O Departamento de Justiça dos Estados Unidos publicou recentemente uma nova leva de documentos vinculados ao polêmico caso de Jeffrey Epstein, o bilionário condenado por operar uma rede de exploração sexual de menores, que sempre esteve cercado por figuras famosas. Dentre os depoimentos, há referências a uma vítima brasileira.
As quase 30 mil páginas recém-divulgadas contêm e-mails, queixas e registros relacionados à morte de Epstein, além de menções a Donald Trump, que teve contato com o empresário durante as décadas de 1980 e 1990. Trump sempre refutou qualquer envolvimento ou conhecimento das atividades criminosas de Epstein.
Nesta terça-feira (23), um dos documentos que chamou a atenção foi uma suposta carta escrita por Epstein enquanto estava preso, destinada ao ex-médico da seleção americana de ginástica artística, Larry Nassar, também condenado por crimes sexuais contra menores. A carta faz referência a Trump, mas o Departamento de Justiça informou na mesma data que uma análise do FBI concluiu que o documento é falso. A instituição também se manifestou em uma rede social afirmando: “Alguns dos documentos contêm informações enganosas e sensacionalistas sobre o presidente Trump, que foram submetidas ao FBI pouco antes da eleição de 2020”.
Na segunda-feira (22), antes da divulgação dos novos arquivos, Trump comentou em um evento: “Essa narrativa sobre Epstein é uma estratégia para desviar a atenção do grande sucesso do Partido Republicano”.
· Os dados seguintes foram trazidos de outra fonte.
(** A string shaped like a token is its own single token. *)
Lemma tokenize_token (t : string) :
  Forall (fun c => is_token_char c = true) (list_ascii_of_string t) ->
  word_here (list_ascii_of_string t) = true ->
  word_here (rev (list_ascii_of_string t)) = true ->
  lower t = t ->
  tokenize t = [t].
Proof.
  intros Hall Hfirst Hlast Hlow.
  rewrite tokenize_stripped_runs, Hlow.
  rewrite <- (app_nil_r (list_ascii_of_string t)).
  rewrite stripped_runs_run by (auto; reflexivity).
  unfold strip_apostrophes.
  rewrite drop_leading_word by exact Hfirst.
  rewrite drop_trailing_rev, drop_leading_word by exact Hlast.
  rewrite rev_involutive.
  assert (Hne : nonempty (list_ascii_of_string t) = true)
    by (destruct (list_ascii_of_string t); [discriminate | reflexivity]).
  cbn [filter]. rewrite Hne. cbn [app map stripped_runs maximal_runs filter].
  rewrite string_of_list_ascii_of_string. reflexivity.
Qed.

(** X1: a token is never empty, is made of word characters and
    apostrophes only, and begins and ends with a word character. *)
Theorem X1_token_shape (text t : string) :
  In t (tokenize text) ->
  t <> EmptyString
  /\ Forall (fun c => is_token_char c = true) (list_ascii_of_string t)
  /\ word_here (list_ascii_of_string t) = true
  /\ word_here (rev (list_ascii_of_string t)) = true.
Proof.
  intros Hin. destruct (token_facts text t Hin) as (Hall & Hf & Hl & _).
  repeat split; auto. intros ->. discriminate.
Qed.

Lemma X1_token_shape_witness :
  In "don't" (tokenize "I DON'T know")
  /\ "don't" <> EmptyString
  /\ word_here (rev (list_ascii_of_string "don't")) = true.
Proof.
  assert (Hin : In "don't" (tokenize "I DON'T know"))
    by (vm_compute; tauto).
  split; [exact Hin|].
  destruct (X1_token_shape "I DON'T know" "don't" Hin) as (H1 & _ & _ & H4).
  split; assumption.
Defined.

(** X2: every token occurs in the lower-cased text as a contiguous
    piece, and lower-casing a token changes nothing: tokens hold no
    upper-case letter. *)
Theorem X2_token_in_lowered_text (text t : string) :
  In t (tokenize text) ->
  (exists before after, lower text = (before ++ t ++ after)%string)
  /\ lower t = t.
Proof.
  intros Hin. destruct (token_facts text t Hin) as (_ & _ & _ & Hsub & Hlow).
  split; assumption.
Qed.

Lemma X2_token_in_lowered_text_witness :
  In "cat" (tokenize "The CAT sat") /\ lower "cat" = "cat".
Proof.
  assert (Hin : In "cat" (tokenize "The CAT sat"))
    by (vm_compute; tauto).
  split; [exact Hin|].
  apply (X2_token_in_lowered_text "The CAT sat" "cat" Hin).
Defined.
Em novembro, o Congresso americano aprovou uma legislação que obrigou o Departamento de Justiça a liberar todos os documentos relacionados ao caso, que agora são referidos como a “Biblioteca Epstein”. Na sexta-feira, uma outra série de milhares de arquivos foi divulgada, incluindo imagens de mulheres em trajes íntimos com rostos borrados, além de celebridades e políticos que faziam parte do círculo de amizade de Epstein.
Entre essas figuras estava o ex-presidente Bill Clinton, do Partido Democrata, que, através de seu porta-voz, solicitou a liberação imediata de todos os registros relacionados a ele, afirmando que a divulgação parcial e censurada indica que alguém está sendo protegido.
Os registros de um depoimento ao FBI em 2019 de uma testemunha não identificada mencionam vítimas brasileiras. As anotações relatam o caso de uma menina que havia chegado recentemente do Brasil. Ela tinha sido modelo, morou com a mãe até os 13 anos e deixou o lar aos 14. Em outra parte do documento, é mencionado um incidente em que alguém presenciou Epstein solicitando a identidade de uma jovem, buscando confirmar sua idade, já que havia preocupações sobre a presença de garotas mais velhas que não eram menores de 18 anos.